▸ **Exercise instructions**:
Please print, word for word, every line from the one that contains "split_and!; [congruence| |done|done|congruence|done|done|]." through the last line of the records, and nothing else.
*** Opening Data under study ***
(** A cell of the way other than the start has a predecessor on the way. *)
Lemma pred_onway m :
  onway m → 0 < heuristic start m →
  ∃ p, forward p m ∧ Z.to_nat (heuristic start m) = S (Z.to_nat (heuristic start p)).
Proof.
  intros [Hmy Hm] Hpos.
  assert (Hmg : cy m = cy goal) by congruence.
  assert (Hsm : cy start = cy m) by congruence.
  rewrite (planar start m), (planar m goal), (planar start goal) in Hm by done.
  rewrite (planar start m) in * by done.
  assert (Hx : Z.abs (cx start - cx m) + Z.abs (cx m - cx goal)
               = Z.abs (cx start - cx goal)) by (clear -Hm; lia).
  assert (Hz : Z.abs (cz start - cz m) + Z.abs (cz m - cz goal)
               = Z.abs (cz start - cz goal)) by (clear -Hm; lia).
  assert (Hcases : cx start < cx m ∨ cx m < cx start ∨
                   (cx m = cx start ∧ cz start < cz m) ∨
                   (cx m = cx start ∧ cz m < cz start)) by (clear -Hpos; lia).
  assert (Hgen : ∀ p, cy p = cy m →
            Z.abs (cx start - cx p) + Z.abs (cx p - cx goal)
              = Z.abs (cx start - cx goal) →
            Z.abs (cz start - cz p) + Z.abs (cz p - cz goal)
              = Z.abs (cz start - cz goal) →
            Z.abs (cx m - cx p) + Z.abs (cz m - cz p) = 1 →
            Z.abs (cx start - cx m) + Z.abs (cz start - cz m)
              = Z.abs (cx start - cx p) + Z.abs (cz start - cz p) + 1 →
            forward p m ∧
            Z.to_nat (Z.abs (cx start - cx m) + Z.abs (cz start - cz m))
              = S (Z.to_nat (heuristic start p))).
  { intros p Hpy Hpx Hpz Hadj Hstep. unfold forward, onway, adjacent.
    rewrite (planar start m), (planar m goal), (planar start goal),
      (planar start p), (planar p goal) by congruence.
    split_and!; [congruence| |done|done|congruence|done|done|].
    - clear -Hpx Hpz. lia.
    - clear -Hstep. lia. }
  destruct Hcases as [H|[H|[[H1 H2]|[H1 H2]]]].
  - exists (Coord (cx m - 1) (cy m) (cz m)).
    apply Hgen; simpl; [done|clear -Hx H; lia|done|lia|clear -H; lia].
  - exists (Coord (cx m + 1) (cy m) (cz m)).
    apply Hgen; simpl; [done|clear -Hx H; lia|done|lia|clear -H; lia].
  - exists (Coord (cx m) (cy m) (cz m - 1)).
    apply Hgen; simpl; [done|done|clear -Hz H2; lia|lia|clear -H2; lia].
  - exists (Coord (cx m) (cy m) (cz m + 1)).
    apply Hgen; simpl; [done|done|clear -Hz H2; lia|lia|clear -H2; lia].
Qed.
*** Closing Data under study ***
▸ **Exercise answer**:
    split_and!; [congruence| |done|done|congruence|done|done|].
    - clear -Hpx Hpz. lia.
    - clear -Hstep. lia. }
  destruct Hcases as [H|[H|[[H1 H2]|[H1 H2]]]].
  - exists (Coord (cx m - 1) (cy m) (cz m)).
    apply Hgen; simpl; [done|clear -Hx H; lia|done|lia|clear -H; lia].
  - exists (Coord (cx m + 1) (cy m) (cz m)).
    apply Hgen; simpl; [done|clear -Hx H; lia|done|lia|clear -H; lia].
  - exists (Coord (cx m) (cy m) (cz m - 1)).
    apply Hgen; simpl; [done|done|clear -Hz H2; lia|lia|clear -H2; lia].
  - exists (Coord (cx m) (cy m) (cz m + 1)).
    apply Hgen; simpl; [done|done|clear -Hz H2; lia|lia|clear -H2; lia].
Qed.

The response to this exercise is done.